Cannabinoids Modulate Synaptic Strength and Plasticity at Glutamatergic Synapses of Rat Prefrontal Cortex Pyramidal Neurons

Abstract

Cannabinoids receptors have been reported to modulate synaptic transmission in many structures of the CNS, but yet little is known about their role in the prefrontal cortex where type I cannabinoid receptor (CB-1) are expressed. In this study, we tested first the acute effects of selective agonists and antagonist of CB-1 on glutamatergic excitatory postsynaptic currents (EPSCs) in slices of rat prefrontal cortex (PFC). EPSCs were evoked in patch-clamped layer V pyramidal cells by stimulation of layer V afferents. Monosynaptic EPSCs were strongly depressed by bath application (1 μM) of the cannabinoid receptors agonists WIN55212-2 (−50.4 ± 8.8%) and CP55940 (−42.4 ± 10.9%). The CB-1 antagonist SR141716A reversed these effects.

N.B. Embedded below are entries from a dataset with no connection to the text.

(** ** tgkill/002 and tkill/001 *)

(** The thread tells its number, at [frame], and waits; so does the test after it has sent the signal. *)
Definition kill_child_func (c_tid : Z) : prog (Z + string) :=
  tid ← gettid;
  var_store c_tid tid;;
  pid ← getpid;
  tid ← var_load c_tid;
  say ("[child]pid=" +:+ d pid +:+ ", tid=" +:+ d tid);;
  spin_forever (Ret void_NULL).
Definition kill_thread_test (send : Z -> prog Z) : prog verdict :=
  var_store (frame st) 0;;
  pthread_create (kill_child_func (frame st)) (fun status _ =>
  TP_ASSERT status =? 0, Some "failed to create thread" ;;
  say "[parent]sleep a few sec...";;
  _ ← trigger (LIBC_sleep 5000000);
  say "[parent]wake up";;
  child_tid ← var_load (frame st);
  r ← send child_tid;
  TP_ASSERT r =? 0, Some "tgkill failed" ;;
  spin_forever (Ret None)).
Definition tgkill_002 : prog verdict :=
  kill_thread_test (fun tid => pid ← getpid; r ← trigger (SYS_tgkill pid tid SIGUSR1); syscall_ret r).
Definition tkill_001 : prog verdict :=
  kill_thread_test (fun tid => r ← trigger (SYS_tkill tid SIGUSR1); syscall_ret r).

End suites.
End Threads.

Unexpectedly, SR141716A alone produced a significant increase of glutamatergic synaptic transmission (+46.9 ± 11.2%), which could be partly reversed by WIN55212-2. In the presence of strontium in the bath, the frequency but not the amplitude of asynchronous synaptic events evoked in layer V pyramidal cells by stimulating layer V afferents, was markedly decreased (−54.2 ± 8%), indicating a presynaptic site of action of cannabinoids at these synapses. Tetanic stimulation (100 pulses at 100 Hz, 4 trains) induced in control condition, no changes ( n = 7/18), long-term depression (LTD; n = 6/18), or long-term potentiation (LTP; n = 5/18) of monosynaptic EPSCs evoked by stimulation of layer V afferents. When tetanus was applied in the presence of WIN 55,212-2 or SR141716-A (1 μM) in the bath, the proportion of “nonplastic” cells were not significantly changed ( n = 7/15 in both cases). For the plastic ones ( n = 8 in both cases), WIN 55,212-2 strongly favored LTD ( n = 7/8) at the apparent expense of LTP ( n = 1/8), whereas the opposite effect was observed with SR141716-A (7/8 LTP; 1/8 LTD). These results demonstrate that cannabinoids influence glutamatergic synaptic transmission and plasticity in the PFC of rodent.